I worked with Elizabeth when I was looking for an older Golden (not puppy) to rescue.

Good luck!


----------



## May (Jan 3, 2009)

Sweetally said:


> Welcome! Have you tried contacting the Golden Retriever Club of BC? They have a list of breeders on their website.
> 
> www.grcbc.org
> 
> ...


Hi Sweetally!

Yes, I have been on that website before and I would like to get a Golden pup at around fall or mid summer because I have travel back to Taiwan in March to visit my grandparents. Thank you for the help though!


----------



## JDandBigAm (Aug 25, 2008)

If you are interested, there are a few great Golden breeders in Washington just across the line. Chuckanut Retrievers, Abelard, and Rush Hill to name a few. I spoke with Ken(Chuckanut Retrievers) a couple of weeks ago and I think they are going to have a female come in season soon and plan on breeding her if I understood him correctly.


----------



## CAGK71 (Oct 22, 2010)

Here is their list of breeders in BC.

I have heard some really great things about Red Gold. Have you tried calling her? I remember that she didn't really get back via email very much but if you call her, someone usually answers the phone.

BREEDERS LIST


----------



## May (Jan 3, 2009)

Happy said:


> If you are interested, there are a few great Golden breeders in Washington just across the line. Chuckanut Retrievers, Abelard, and Rush Hill to name a few. I spoke with Ken(Chuckanut Retrievers) a couple of weeks ago and I think they are going to have a female come in season soon and plan on breeding her if I understood him correctly.

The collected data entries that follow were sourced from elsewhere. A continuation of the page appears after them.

Lemma pending_detach s t th w next e o :
  threads s !! t = Some th → t_wait th = w :: next →
  pending (detached t th next s) (wait_pairs t w) e o ↔ pending s [] e o.
Proof.
  intros Ht Hw. unfold pending, detached. simpl. split.
  - intros [(th' & Ht' & Hin)|Hin]; left.
    + destruct (decide (wq_thread e = t)) as [<-|Hne].
      * rewrite lookup_insert_eq in Ht'. simplify_eq. exists th. split; [done|]. unfold thread_pairs in *. rewrite Hw.
        apply elem_of_app. by right.
      * rewrite lookup_insert_ne in Ht' by done. eauto.
    + assert (wq_thread e = t) as <- by by eapply wait_pairs_thread. exists th. split; [done|].
      unfold thread_pairs. rewrite Hw. apply elem_of_app. by left.
  - intros [(th' & Ht' & Hin)|Hin]; [|by apply not_elem_of_nil in Hin].
    destruct (decide (wq_thread e = t)) as [<-|Hne].
    + simplify_eq. unfold thread_pairs in Hin. rewrite Hw in Hin. apply elem_of_app in Hin as [Hin|Hin]; [by right|].
      left. eexists. split; [apply lookup_insert_eq|done].
    + left. exists th'. by rewrite lookup_insert_ne.
Qed.

Lemma detached_wx x s t th w next :
  threads s !! t = Some th → t_wait th = w :: next → wx x (wait_pairs t w) (detached t th next s) ≡ wx x [] s.
Proof.
  intros Ht Hw. assert (∀ o, wrefs (detached t th next s) o + occ o (snd <$> wait_pairs t w) = wrefs s o) as H.
  { intros o. unfold wrefs, detached. simpl. rewrite (msum_update _ _ t th) by done. rewrite wait_pairs_snd.
    unfold thread_refs. simpl. rewrite Hw. change ((w :: next) ≫= w_queues) with (w_queues w ++ (next ≫= w_queues)).
    rewrite !occ_app. lia. }
  split_and!; intros o; [| done|]; cbn [x_ref x_held wx]; rewrite H; change (snd <$> []) with (@nil oid); rewrite occ_nil; lia.
Qed.

Lemma detach_ok x s t th w next :
  sync_ok x [] s → threads s !! t = Some th → t_wait th = w :: next →
  sync_ok x (wait_pairs t w) (detached t th next s).
Proof.
  intros [Hok Hw Hx] Ht Hwt. split; [|split|done].
  - by rewrite (detached_wx x s t th w next).
  - intros so sob e Hso He. destruct (wk_queue _ _ Hw so sob e Hso He) as (o & Hp & Hsy).
    exists o. by rewrite pending_detach.
  - apply (wk_entries _ _ Hw).
  - intros e o Hp. rewrite pending_detach in Hp by done. by apply (wk_sync _ _ Hw e).
  - intros t' th' w' Ht' Hin. simpl in Ht'. destruct (decide (t' = t)) as [->|Hne].
    + rewrite lookup_insert_eq in Ht'. simplify_eq. apply (wk_wait _ _ Hw t th w' Ht). rewrite Hwt. by right.
    + rewrite lookup_insert_ne in Ht' by done. by eapply (wk_wait _ _ Hw).
  - intros so sob Hso. pose proof (wk_data _ _ Hw so sob Hso) as H. destruct (data sob) as [| | | | | |[t'|]| | | |]; try done.
    simpl in *. destruct H as (? & th' & Ht' & Hin). split; [done|]. destruct (decide (t' = t)) as [->|Hne].
    + simplify_eq. eexists. split; [apply lookup_insert_eq|done].
    + exists th'. by rewrite lookup_insert_ne.
  - intros t' th' so Ht' Hin. simpl in Ht'. destruct (decide (t' = t)) as [->|Hne].
    + rewrite lookup_insert_eq in Ht'. simplify_eq. by apply (wk_owned _ _ Hw t th so Ht).
    + rewrite lookup_insert_ne in Ht' by done. by eapply (wk_owned _ _ Hw).
  - intros t' th' Ht'. simpl in Ht'. destruct (decide (t' = t)) as [->|Hne].
    + rewrite lookup_insert_eq in Ht'. simplify_eq. by apply (wk_nodup _ _ Hw t th Ht).
    + rewrite lookup_insert_ne in Ht' by done. by eapply (wk_nodup _ _ Hw).
  - intros t' th' Ht'. simpl in Ht'. destruct (decide (t' = t)) as [->|Hne].
    + rewrite lookup_insert_eq in Ht'. simplify_eq. by apply (wk_proc _ _ Hw t th Ht).
    + rewrite lookup_insert_ne in Ht' by done. by eapply (wk_proc _ _ Hw).
  - intros t' th' e o so sob Ht' Hin Hsy Hso. simpl in Ht'. destruct (decide (t' = t)) as [->|Hne].
    + rewrite lookup_insert_eq in Ht'. simplify_eq. apply (wk_linked _ _ Hw t th e o so sob); try done.
      unfold thread_pairs in *. rewrite Hwt. apply elem_of_app. by right.
    + rewrite lookup_insert_ne in Ht' by done. by apply (wk_linked _ _ Hw t' th' e o so sob).
  - intros t' th' Ht'. simpl in Ht'. destruct (decide (t' = t)) as [->|Hne].
    + rewrite lookup_insert_eq in Ht'. simplify_eq. pose proof (wk_ids _ _ Hw t th Ht) as Hnd. rewrite Hwt in Hnd.
      by apply NoDup_cons in Hnd as [_ ?].
    + rewrite lookup_insert_ne in Ht' by done. by apply (wk_ids _ _ Hw t').
  - intros e o th' w' Hin Ht' Hw' Hid. pose proof (wait_pairs_thread t w e o Hin) as Et. rewrite Et in Ht'. simpl in Ht'.
    rewrite lookup_insert_eq in Ht'. injection Ht' as <-. pose proof (wk_ids _ _ Hw t th Ht) as Hnd. rewrite Hwt in Hnd.
    apply NoDup_cons in Hnd as [Hno _]. apply Hno. apply list_elem_of_fmap. exists w'. split; [|done].
    rewrite Hid. symmetry. by eapply wait_pairs_id.
Qed.

Lemma npairs_nonneg s : 0 <= npairs s.
Proof. apply msum_nonneg. intros. lia. Qed.

Lemma npairs_update s t th th' f : threads s !! t = Some th →
  npairs (set_threads (<[t:=th']>) (set_objs f s)) =
    npairs s - Z.of_nat (length (t_wait th ≫= w_queues)) + Z.of_nat (length (t_wait th' ≫= w_queues)).
Proof. intros Ht. unfold npairs. simpl. by rewrite (msum_update _ _ t th). Qed.

(** Two servers in which the threads have the same waits. *)
Definition same_stacks (s s' : server) : Prop :=
  ∀ t, t_wait <$> threads s' !! t = t_wait <$> threads s !! t.

Lemma msum_waits (f : list thread_wait → Z) s s' :
  same_stacks s s' → msum (λ th, f (t_wait th)) (threads s') = msum (λ th, f (t_wait th)) (threads s).
Proof.
  intros H. apply msum_rel. intros t. specialize (H t).
  destruct (threads s' !! t), (threads s !! t); simplify_eq/=; constructor. by f_equal.
Qed.

Lemma npairs_stacks s s' : same_stacks s s' → npairs s' = npairs s.
Proof. apply (msum_waits (λ l, Z.of_nat (length (l ≫= w_queues)))). Qed.
Lemma nwaits_stacks s s' : same_stacks s s' → nwaits s' = nwaits s.
Proof. intros H. unfold nwaits. by rewrite (msum_waits (λ l, Z.of_nat (length l)) s s'). Qed.

Lemma acquired_stacks t s s' : acquired_env t s s' → is_Some (threads s !! t) → same_stacks s s'.
Proof.
  intros (A & B & _) [th Hth] t'. destruct (decide (t' = t)) as [->|Hne]; [|by rewrite A].
  destruct (B th Hth) as [l Hl]. by rewrite Hl, Hth.
Qed.

Lemma same_stacks_eq s s' : threads s' = threads s → same_stacks s s'.
Proof. intros E t. by rewrite E. Qed.

(** ** Ending a wait *)

(** The sync objects a wait acquires when it ends with [status]. *)
Definition wait_acquires (h : gmap oid object) (w : thread_wait) (status : Z) : list oid :=
  if status <? Z.of_nat (length (w_queues w)) then
    match w_select w with
    | SELECT_WAIT_ALL => omap (sync_at h) (w_queues w)
    | _ => option_list (w_queues w !! Z.to_nat status ≫= sync_at h)
    end
  else [].

(** A status that tells of signaled objects, or one that is not an index. *)
Definition status_ok (s : server) (t : tid) (w : thread_wait) (status : Z) : Prop :=
  status < Z.of_nat (length (w_queues w)) → 0 <= status ∧
  match w_select w with
  | SELECT_WAIT_ALL => ∀ o, o ∈ w_queues w → object_ready s t o = true
  | _ => ∃ o, w_queues w !! Z.to_nat status = Some o ∧ object_ready s t o = true
  end.

Definition wait_status (s : server) (w : thread_wait) (status : Z) : Z :=
  if (status <? Z.of_nat (length (w_queues w))) && (w_abandoned w || any_abandoned (objs s) (wait_acquires (objs s) w status))
  then status + STATUS_ABANDONED_WAIT_0 else status.

(** Room for the references and acquisitions of all the waits. *)
Definition wait_room (s : server) : Prop := slack s (npairs s + 2).

(** The state after the wait [w] of [t] ended, acquiring the sync objects of [l]. *)
Record ended (t : tid) (th : thread) (w : thread_wait) (next : list thread_wait) (l : list oid) (s s' : server) : Prop := {
  en_thread : ∃ ms, threads s' !! t = Some (th_mutex_list ms (th_wait next th));
  en_threads : ∀ t', t' ≠ t → threads s' !! t' = threads s !! t';
  en_rest : same_rest s s';
  en_wakeups : wakeups s' = wakeups s;
  en_objs : ∀ so sob', objs s' !! so = Some sob' → ∃ sob, objs s !! so = Some sob ∧
    data sob' = (if decide (so ∈ l) then acquired_data t (data sob) else data sob) ∧
    wait_queue sob' = unlinked (objs s) so (wait_pairs t w) (wait_queue sob);
}.

Lemma wait_sync_pairs D s t th w :
  waits_ok D s → threads s !! t = Some th → w ∈ t_wait th → Forall (λ o, ∃ so, sync_pair (objs s) o so) (w_queues w).
Proof.
  intros Hw Ht Hin. apply Forall_forall. intros o Ho.
  destruct (pending_wait s D t th w o Ht Hin Ho) as (e & He & _).
  destruct (wk_sync _ _ Hw e o He) as (so & sob & ? & ? & ?). exists so. split; [done|]. eauto.
Qed.

Lemma sync_pairs_list h l : Forall (λ o, ∃ so, sync_pair h o so) l →
  Forall2 (sync_pair h) l (omap (sync_at h) l) ∧ Some <$> omap (sync_at h) l = sync_at h <$> l.
Proof.
  induction 1 as [|o l (so & Hsy & Hso) _ [IH1 IH2]]; [split; [constructor|done]|]. simpl. rewrite Hsy. simpl.
  split; [constructor; [done|exact IH1]|]. f_equal. exact IH2.
Qed.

Thank you! I'll check them out. I have heard good things about Chuckanut Retrievers.


----------



## May (Jan 3, 2009)

Sweetally said:


> Here is their list of breeders in BC.
> 
> I have heard some really great things about Red Gold. Have you tried calling her? I remember that she didn't really get back via email very much but if you call her, someone usually answers the phone.
> 
> BREEDERS LIST



No, I haven't tried calling her yet. I have sent her a second e-mail on Sunday asking if she has reviewed my application. I know she's very busy, but I'm just so excited since this will be my very first dog. 

Thanks for the list!


----------



## DUSTYRD2 (Feb 28, 2007)

All 3 breeders you mentioned are breeders in good standing with the Golden Retriever Club of BC and the National Club and they all hold executive positions with those clubs. They abide by our Code of Ethics and produce some very nice dogs. Sometimes it takes breeders a while to get back to people as they are involved in showing, training, full time work and life in general. I know they also devote considerable time to the clubs business. 
Patience is needed when contacting breeders. LOL


----------



## Discoverer (Feb 3, 2011)

May said:


> ... Does anyone have any opinions on Kulalani Goldens and Majecgold?

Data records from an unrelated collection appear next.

(** ** The loop of [wait_on] *)

Lemma wp_object_sync_add_queue x s o so sob e (Q : bool → server → Prop) :
  sync_ok x [] s → slack s 1 → sync_at (objs s) o = Some so → objs s !! so = Some sob →
  (has_add_queue sob = true → Q true (enqueued so sob e s)) →
  (has_add_queue sob = false → ∀ s', objs s' = objs s → keeps s s' → last_error s' = STATUS_OBJECT_TYPE_MISMATCH → Q false s') →
  wp (object_sync_add_queue o e) Q s.
Proof.
  intros Hs Hsl Hsy Hso HQ HQ'. destruct (Hsl so sob Hso) as [Hr _]. unfold object_sync_add_queue.
  pose proof (ob_live _ _ _ _ (hp_object _ _ (sy_heap _ _ _ Hs) so sob Hso)) as Hpos.
  apply wp_bind, (wp_get_obj_sync o so sob); [done|done|lia|].
  apply wp_bind. eapply wp_get_obj; [apply lookup_insert_eq|].
  replace (has_add_queue _) with (has_add_queue sob) by done. destruct (has_add_queue sob).
  - unfold add_queue. apply wp_bind, wp_bind. eapply wp_get_obj; [apply lookup_insert_eq|]. apply wp_bind, wp_put_obj, wp_ret. rewrite set_objs_twice.
    apply wp_bind. eapply wp_release_dec; [apply lookup_insert_eq|simpl; lia|]. rewrite set_objs_twice. apply wp_ret.
    replace (ob_refcount _ _) with (ob_queue (wait_queue sob ++ [e]) sob); [by apply HQ|].
    destruct sob; unfold ob_refcount, ob_queue; simpl. f_equal. lia.
  - apply wp_bind, wp_bind, wp_set_error. intros s' Ho' Hk' He'. apply wp_ret, wp_bind.
    assert (objs s' !! so = Some (ob_refcount (refcount sob + 1) sob)) as Hso' by (rewrite Ho'; apply lookup_insert_eq).
    eapply wp_release_dec; [exact Hso'|simpl; lia|]. apply wp_ret. apply HQ'; [done|..].
    + simpl. rewrite Ho'. simpl. rewrite insert_insert_eq. apply insert_id. rewrite Hso. f_equal.
      destruct sob; unfold ob_refcount; simpl. f_equal. lia.
    + etransitivity; [|apply keeps_objs]. etransitivity; [|exact Hk']. apply keeps_objs.
    + exact He'.
Qed.

(** ** Steps seen by the other threads *)

(** The clock stands still, the threads other than [t] are what they were (but for
    the error code that a request sets), and those that have to wait still have to. *)
Definition calm (t : tid) (s s' : server) : Prop :=
  current_time s' = current_time s ∧ monotonic_time s' = monotonic_time s ∧
  (∀ t', t' ≠ t → th_error 0 <$> threads s' !! t' = th_error 0 <$> threads s !! t') ∧
  ∀ t', t' ≠ t → blocked s t' → blocked s' t'.

#[export] Instance calm_preorder t : PreOrder (calm t).
Proof.
  split; [by intros s; split_and!|]. intros s1 s2 s3 (A & B & C & E) (A' & B' & C' & E'). split_and!; [congruence..| |auto].
  intros t' Hne. by rewrite C', C.
Qed.

Lemma spares_calm t s s' : spares t s s' → calm t s s'.
Proof.
  intros [A B C]. split_and!; [apply B..|by intros t' Hne; rewrite A|]. intros t' Hne. apply blocked_mono; [by apply A|apply B|apply B|apply B|]. intros th w p Ht Hw Hp.
  destruct (C t' th w p Hne Ht Hw Hp) as [_ Hr]. auto.
Qed.

Lemma same_data_ready s s' t p : same_data (objs s) (objs s') → object_ready s' t p = object_ready s t p.
Proof.
  intros H. unfold object_ready. rewrite (same_data_sync_at (objs s)) by done. destruct (sync_at (objs s) p) as [so|]; [|done]. simpl.
  specialize (H so). destruct (objs s' !! so), (objs s !! so); simplify_eq/=; [|done]. by rewrite H.
Qed.

Lemma same_data_calm t s s' : same_data (objs s) (objs s') → (∀ t', t' ≠ t → threads s' !! t' = threads s !! t') →
  procs s' = procs s → current_time s' = current_time s → monotonic_time s' = monotonic_time s → calm t s s'.
Proof.
  intros Hd Ht Hp Hc Hm. split_and!; [done..|by intros t' Hne; rewrite Ht|]. intros t' Hne. apply blocked_mono; try done; [by apply Ht|]. intros th w p _ _ _. by rewrite (same_data_ready s).
Qed.

Lemma keeps_thread_check s s' t th' : keeps s s' → threads s' !! t = Some th' →
  ∃ th, threads s !! t = Some th ∧ th_error 0 th' = th_error 0 th.
Proof.
  intros Hk Ht. pose proof (kp_threads _ _ Hk t) as E. rewrite Ht in E. destruct (threads s !! t) as [th|]; [|done].
  exists th. split; [done|]. by apply (inj Some).
Qed.

Lemma error_fields th th' : th_error 0 th' = th_error 0 th → same_fields th th' ∧ same_check th th'.
Proof.
  intros E. split; [split_and!|unfold same_check; by rewrite E].
  - exact (f_equal t_wait E).
  - exact (f_equal t_mutex_list E).
  - exact (f_equal t_process E).
Qed.

Lemma keeps_same_sync s s' : objs s' = objs s → keeps s s' → same_sync s s'.
Proof.
  intros Ho Hk. split_and!; [done|apply Hk|]. intros t. pose proof (kp_threads _ _ Hk t) as E.
  destruct (threads s' !! t), (threads s !! t); try done; constructor. apply error_fields. by apply (inj Some).
Qed.

Lemma keeps_calm t s s' : objs s' = objs s → keeps s s' → calm t s s'.
Proof.
  intros Ho Hk. split_and!; [apply (kp_rest _ _ Hk)..|intros t' _; apply (kp_threads _ _ Hk)|]. intros t' _. apply blocked_checks.
  - split_and!; try apply Hk. intros t0 th' Ht. destruct (keeps_thread_check s s' t0 th' Hk Ht) as (th & ? & E). exists th. split; [done|].
    by apply error_fields.
  - intros th w p _ _ _. by rewrite (same_data_ready s s') by (intros q; by rewrite Ho).
Qed.

Definition waitable (h : gmap oid object) (o : oid) : bool :=
  match sync_at h o ≫= λ so, h !! so with Some sob => has_add_queue sob | None => false end.

Lemma same_data_waitable h h' o : same_data h h' → waitable h' o = waitable h o.
Proof.
  intros H. unfold waitable. rewrite (same_data_sync_at h) by done. destruct (sync_at h o) as [so|]; [|done]. simpl.
  specialize (H so). destruct (h' !! so), (h !! so); simplify_eq/=; [|done]. unfold has_add_queue. by rewrite H.
Qed.

Lemma same_data_waitables h h' l : same_data h h' → forallb (waitable h') l = forallb (waitable h) l.
Proof. intros H. induction l as [|o l IH]; [done|]. simpl. by rewrite IH, (same_data_waitable h). Qed.

Definition w_extend (l : list oid) (w : thread_wait) : thread_wait :=
  ThreadWait (w_id w) (w_queues w ++ l) (w_flags w) (w_abandoned w) (w_select w) (w_key w) (w_cookie w) (w_when w) (w_user w) (w_status w).

Lemma w_extend_add o l w : w_extend l (w_add o w) = w_extend (o :: l) w.
Proof. unfold w_extend, w_add. simpl. by rewrite <-app_assoc. Qed.
Lemma w_extend_nil w : w_extend [] w = w.
Proof. unfold w_extend. rewrite app_nil_r. by destruct w. Qed.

 I heard the good things about Majecgold. If anybody has a puppy from them, can you share your experience?


----------



## LoriGold (Feb 1, 2012)

I believe Kulalani Goldens is a very reputable breeder. I have in fact myself visited them, seen their dogs, their size, temperament and their look. Very beautiful dogs! After my Golden Bello passed away 2 months ago, they permitted me to visit and help brush dogs to get my doggy fix too. Very nice people and gorgeous dogs! I have put a deposit and am awaiting the conception and am anticipating getting a puppy come this summer 2012.


----------



## Joanne & Asia (Jul 23, 2007)

Allsgold Kennel near Kamloops. That's where we got our Asia. Ahe has a website and many of her dogs have been Canadian champions and are gorgeous, sweet and well bred. Brenda Comazetto is her name. Good luck in your search.


----------



## dukewaikiki (Nov 30, 2012)

*kulalani*

I have nothing but great things to say about KulaLani. When we got our puppy he was already potty trained! What other breeder would do that? When our big guy passes on and if decide to get another retriever we would not hesitate to see Linda again.



May said:


> Hi everyone,
> 
> I'm currently searching for good Golden Retriever reputable breeders in the BC area. I live in Richmond, BC.
> 
> ...


----------